### What to do
Among the entries below, one stretch runs from the line that contains "(** The verb and value that undo an entry. *)" through the line that contains "apply undo_restore_complete, restore_verb". Repeat that stretch exactly, ends included, and only that.

### Records shown
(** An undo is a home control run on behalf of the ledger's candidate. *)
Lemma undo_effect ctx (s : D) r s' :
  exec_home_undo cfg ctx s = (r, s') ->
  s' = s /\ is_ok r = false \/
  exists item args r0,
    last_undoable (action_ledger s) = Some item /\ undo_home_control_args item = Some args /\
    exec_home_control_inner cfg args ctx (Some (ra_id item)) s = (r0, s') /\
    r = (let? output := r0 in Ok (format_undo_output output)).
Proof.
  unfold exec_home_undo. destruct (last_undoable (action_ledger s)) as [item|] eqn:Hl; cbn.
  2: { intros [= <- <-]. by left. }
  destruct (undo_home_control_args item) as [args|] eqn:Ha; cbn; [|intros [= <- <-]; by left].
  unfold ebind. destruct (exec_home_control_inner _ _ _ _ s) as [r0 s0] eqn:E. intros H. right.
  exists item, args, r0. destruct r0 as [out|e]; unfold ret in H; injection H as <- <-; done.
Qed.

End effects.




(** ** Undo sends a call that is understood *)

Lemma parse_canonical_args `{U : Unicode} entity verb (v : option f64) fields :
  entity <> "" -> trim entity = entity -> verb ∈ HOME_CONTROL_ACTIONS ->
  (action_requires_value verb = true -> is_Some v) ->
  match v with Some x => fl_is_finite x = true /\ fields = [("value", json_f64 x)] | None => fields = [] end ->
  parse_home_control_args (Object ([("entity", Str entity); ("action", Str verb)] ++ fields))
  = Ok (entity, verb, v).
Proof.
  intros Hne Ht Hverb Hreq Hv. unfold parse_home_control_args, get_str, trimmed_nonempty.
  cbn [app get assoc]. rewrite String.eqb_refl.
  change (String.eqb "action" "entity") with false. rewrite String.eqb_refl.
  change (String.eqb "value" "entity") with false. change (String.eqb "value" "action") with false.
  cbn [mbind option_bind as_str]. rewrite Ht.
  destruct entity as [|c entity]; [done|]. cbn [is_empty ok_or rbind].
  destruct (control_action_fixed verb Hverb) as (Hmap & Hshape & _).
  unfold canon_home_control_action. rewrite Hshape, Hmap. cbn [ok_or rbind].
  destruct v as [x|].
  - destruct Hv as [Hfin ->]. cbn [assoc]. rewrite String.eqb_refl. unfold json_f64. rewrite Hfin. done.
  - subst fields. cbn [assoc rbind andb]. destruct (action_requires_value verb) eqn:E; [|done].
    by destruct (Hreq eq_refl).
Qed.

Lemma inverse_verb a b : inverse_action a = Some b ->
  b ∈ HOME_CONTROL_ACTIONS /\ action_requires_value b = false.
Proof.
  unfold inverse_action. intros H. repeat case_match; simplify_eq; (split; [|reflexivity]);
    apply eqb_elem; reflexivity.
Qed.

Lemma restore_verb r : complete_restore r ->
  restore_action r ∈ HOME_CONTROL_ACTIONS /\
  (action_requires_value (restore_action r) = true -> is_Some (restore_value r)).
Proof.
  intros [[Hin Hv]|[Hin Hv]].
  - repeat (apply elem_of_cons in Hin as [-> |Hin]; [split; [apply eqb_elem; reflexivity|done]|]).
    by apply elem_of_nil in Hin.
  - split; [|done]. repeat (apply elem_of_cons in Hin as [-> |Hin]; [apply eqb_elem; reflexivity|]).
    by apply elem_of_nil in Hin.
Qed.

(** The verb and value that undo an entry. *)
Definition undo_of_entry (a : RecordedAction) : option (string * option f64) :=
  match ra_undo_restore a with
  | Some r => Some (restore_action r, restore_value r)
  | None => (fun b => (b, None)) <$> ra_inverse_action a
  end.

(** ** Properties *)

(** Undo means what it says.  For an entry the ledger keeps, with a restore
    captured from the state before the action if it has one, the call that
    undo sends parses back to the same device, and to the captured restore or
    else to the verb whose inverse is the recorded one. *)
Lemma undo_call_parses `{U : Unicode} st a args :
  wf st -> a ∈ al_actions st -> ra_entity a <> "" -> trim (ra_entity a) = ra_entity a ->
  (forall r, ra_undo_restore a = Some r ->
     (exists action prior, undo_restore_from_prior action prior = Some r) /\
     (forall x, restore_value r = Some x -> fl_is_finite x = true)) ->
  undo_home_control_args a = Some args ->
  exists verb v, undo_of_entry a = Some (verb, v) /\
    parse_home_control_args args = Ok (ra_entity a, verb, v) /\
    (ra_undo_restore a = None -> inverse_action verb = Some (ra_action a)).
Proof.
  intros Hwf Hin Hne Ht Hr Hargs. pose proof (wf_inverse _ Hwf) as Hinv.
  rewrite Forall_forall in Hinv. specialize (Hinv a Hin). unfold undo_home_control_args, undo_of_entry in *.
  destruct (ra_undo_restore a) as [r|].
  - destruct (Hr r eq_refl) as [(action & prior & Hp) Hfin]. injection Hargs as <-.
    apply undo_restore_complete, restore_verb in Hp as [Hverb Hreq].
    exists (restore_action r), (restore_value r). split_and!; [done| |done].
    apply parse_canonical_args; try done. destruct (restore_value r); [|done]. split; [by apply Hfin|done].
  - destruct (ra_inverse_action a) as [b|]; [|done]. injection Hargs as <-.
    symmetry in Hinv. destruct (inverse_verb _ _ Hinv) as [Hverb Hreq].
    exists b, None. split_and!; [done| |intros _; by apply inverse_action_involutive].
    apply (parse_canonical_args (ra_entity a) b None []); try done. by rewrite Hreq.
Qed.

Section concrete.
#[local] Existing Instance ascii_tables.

...

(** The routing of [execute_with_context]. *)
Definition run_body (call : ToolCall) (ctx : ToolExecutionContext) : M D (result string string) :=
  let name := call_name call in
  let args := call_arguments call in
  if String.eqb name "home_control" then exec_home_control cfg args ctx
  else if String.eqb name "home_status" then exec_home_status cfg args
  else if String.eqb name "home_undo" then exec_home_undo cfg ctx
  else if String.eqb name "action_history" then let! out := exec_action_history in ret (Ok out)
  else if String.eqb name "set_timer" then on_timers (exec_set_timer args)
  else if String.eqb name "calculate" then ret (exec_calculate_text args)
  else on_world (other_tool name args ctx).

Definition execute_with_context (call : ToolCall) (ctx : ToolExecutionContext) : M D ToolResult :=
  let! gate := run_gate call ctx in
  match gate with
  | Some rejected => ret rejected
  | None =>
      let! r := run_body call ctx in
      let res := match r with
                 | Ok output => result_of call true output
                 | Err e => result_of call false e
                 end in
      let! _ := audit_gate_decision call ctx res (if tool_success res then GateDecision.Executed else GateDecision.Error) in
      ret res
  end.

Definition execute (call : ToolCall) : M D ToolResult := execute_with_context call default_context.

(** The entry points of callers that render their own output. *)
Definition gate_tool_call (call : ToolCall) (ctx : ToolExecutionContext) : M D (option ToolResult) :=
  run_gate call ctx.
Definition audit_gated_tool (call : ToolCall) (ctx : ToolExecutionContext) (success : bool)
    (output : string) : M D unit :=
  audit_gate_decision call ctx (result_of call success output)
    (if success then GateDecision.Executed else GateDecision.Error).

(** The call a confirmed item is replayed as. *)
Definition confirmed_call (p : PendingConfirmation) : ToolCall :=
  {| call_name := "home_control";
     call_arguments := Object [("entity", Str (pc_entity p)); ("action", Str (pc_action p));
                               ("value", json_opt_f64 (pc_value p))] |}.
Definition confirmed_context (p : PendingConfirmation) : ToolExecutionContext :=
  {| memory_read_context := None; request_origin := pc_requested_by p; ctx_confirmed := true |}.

* * *

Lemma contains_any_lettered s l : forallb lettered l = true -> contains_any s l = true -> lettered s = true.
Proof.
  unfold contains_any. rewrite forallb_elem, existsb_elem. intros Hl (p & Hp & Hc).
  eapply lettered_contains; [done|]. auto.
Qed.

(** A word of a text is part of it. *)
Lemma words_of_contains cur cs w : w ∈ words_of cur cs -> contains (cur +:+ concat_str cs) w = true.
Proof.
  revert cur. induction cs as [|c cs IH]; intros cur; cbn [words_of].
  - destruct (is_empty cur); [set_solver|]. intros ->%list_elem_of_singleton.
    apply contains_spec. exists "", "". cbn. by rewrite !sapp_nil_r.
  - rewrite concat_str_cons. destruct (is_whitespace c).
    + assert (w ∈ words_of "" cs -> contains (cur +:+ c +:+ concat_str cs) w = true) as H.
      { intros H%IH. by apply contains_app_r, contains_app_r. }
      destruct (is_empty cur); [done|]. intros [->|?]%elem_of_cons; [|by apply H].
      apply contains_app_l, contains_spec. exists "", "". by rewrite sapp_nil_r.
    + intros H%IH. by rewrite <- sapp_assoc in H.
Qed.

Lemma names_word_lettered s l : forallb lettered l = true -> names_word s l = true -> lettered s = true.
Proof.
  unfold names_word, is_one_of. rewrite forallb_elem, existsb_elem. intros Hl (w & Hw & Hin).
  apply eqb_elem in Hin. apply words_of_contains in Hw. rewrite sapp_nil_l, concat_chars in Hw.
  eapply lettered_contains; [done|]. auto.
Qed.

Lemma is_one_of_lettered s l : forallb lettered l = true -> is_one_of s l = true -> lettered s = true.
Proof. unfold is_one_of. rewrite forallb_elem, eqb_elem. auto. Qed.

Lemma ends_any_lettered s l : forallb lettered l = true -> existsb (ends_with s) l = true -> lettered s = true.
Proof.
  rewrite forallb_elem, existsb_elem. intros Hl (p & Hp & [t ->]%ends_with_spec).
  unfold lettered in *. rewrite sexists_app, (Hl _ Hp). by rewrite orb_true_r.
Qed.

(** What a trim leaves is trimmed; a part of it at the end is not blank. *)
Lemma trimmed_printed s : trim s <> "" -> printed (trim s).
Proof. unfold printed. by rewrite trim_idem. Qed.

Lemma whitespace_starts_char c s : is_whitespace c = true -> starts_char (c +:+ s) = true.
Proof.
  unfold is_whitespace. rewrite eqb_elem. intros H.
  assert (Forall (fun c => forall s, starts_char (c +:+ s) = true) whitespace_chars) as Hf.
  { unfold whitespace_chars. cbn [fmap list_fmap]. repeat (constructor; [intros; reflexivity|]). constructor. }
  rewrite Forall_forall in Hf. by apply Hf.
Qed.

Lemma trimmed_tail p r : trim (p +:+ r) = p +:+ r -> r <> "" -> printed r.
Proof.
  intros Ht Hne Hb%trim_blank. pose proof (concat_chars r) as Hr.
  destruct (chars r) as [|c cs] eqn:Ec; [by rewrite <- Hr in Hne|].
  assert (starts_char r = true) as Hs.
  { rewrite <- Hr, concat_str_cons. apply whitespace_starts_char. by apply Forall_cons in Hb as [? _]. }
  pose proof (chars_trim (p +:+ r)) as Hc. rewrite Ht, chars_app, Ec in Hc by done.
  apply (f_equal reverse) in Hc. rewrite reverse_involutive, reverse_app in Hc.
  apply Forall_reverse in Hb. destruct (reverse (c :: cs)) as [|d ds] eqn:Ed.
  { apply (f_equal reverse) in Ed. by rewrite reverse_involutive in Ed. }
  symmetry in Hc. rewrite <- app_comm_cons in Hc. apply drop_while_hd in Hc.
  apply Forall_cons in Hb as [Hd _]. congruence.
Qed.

### Task solution
(** The verb and value that undo an entry. *)
Definition undo_of_entry (a : RecordedAction) : option (string * option f64) :=
  match ra_undo_restore a with
  | Some r => Some (restore_action r, restore_value r)
  | None => (fun b => (b, None)) <$> ra_inverse_action a
  end.

(** ** Properties *)

(** Undo means what it says.  For an entry the ledger keeps, with a restore
    captured from the state before the action if it has one, the call that
    undo sends parses back to the same device, and to the captured restore or
    else to the verb whose inverse is the recorded one. *)
Lemma undo_call_parses `{U : Unicode} st a args :
  wf st -> a ∈ al_actions st -> ra_entity a <> "" -> trim (ra_entity a) = ra_entity a ->
  (forall r, ra_undo_restore a = Some r ->
     (exists action prior, undo_restore_from_prior action prior = Some r) /\
     (forall x, restore_value r = Some x -> fl_is_finite x = true)) ->
  undo_home_control_args a = Some args ->
  exists verb v, undo_of_entry a = Some (verb, v) /\
    parse_home_control_args args = Ok (ra_entity a, verb, v) /\
    (ra_undo_restore a = None -> inverse_action verb = Some (ra_action a)).
Proof.
  intros Hwf Hin Hne Ht Hr Hargs. pose proof (wf_inverse _ Hwf) as Hinv.
  rewrite Forall_forall in Hinv. specialize (Hinv a Hin). unfold undo_home_control_args, undo_of_entry in *.
  destruct (ra_undo_restore a) as [r|].
  - destruct (Hr r eq_refl) as [(action & prior & Hp) Hfin]. injection Hargs as <-.
    apply undo_restore_complete, restore_verb in Hp as [Hverb Hreq].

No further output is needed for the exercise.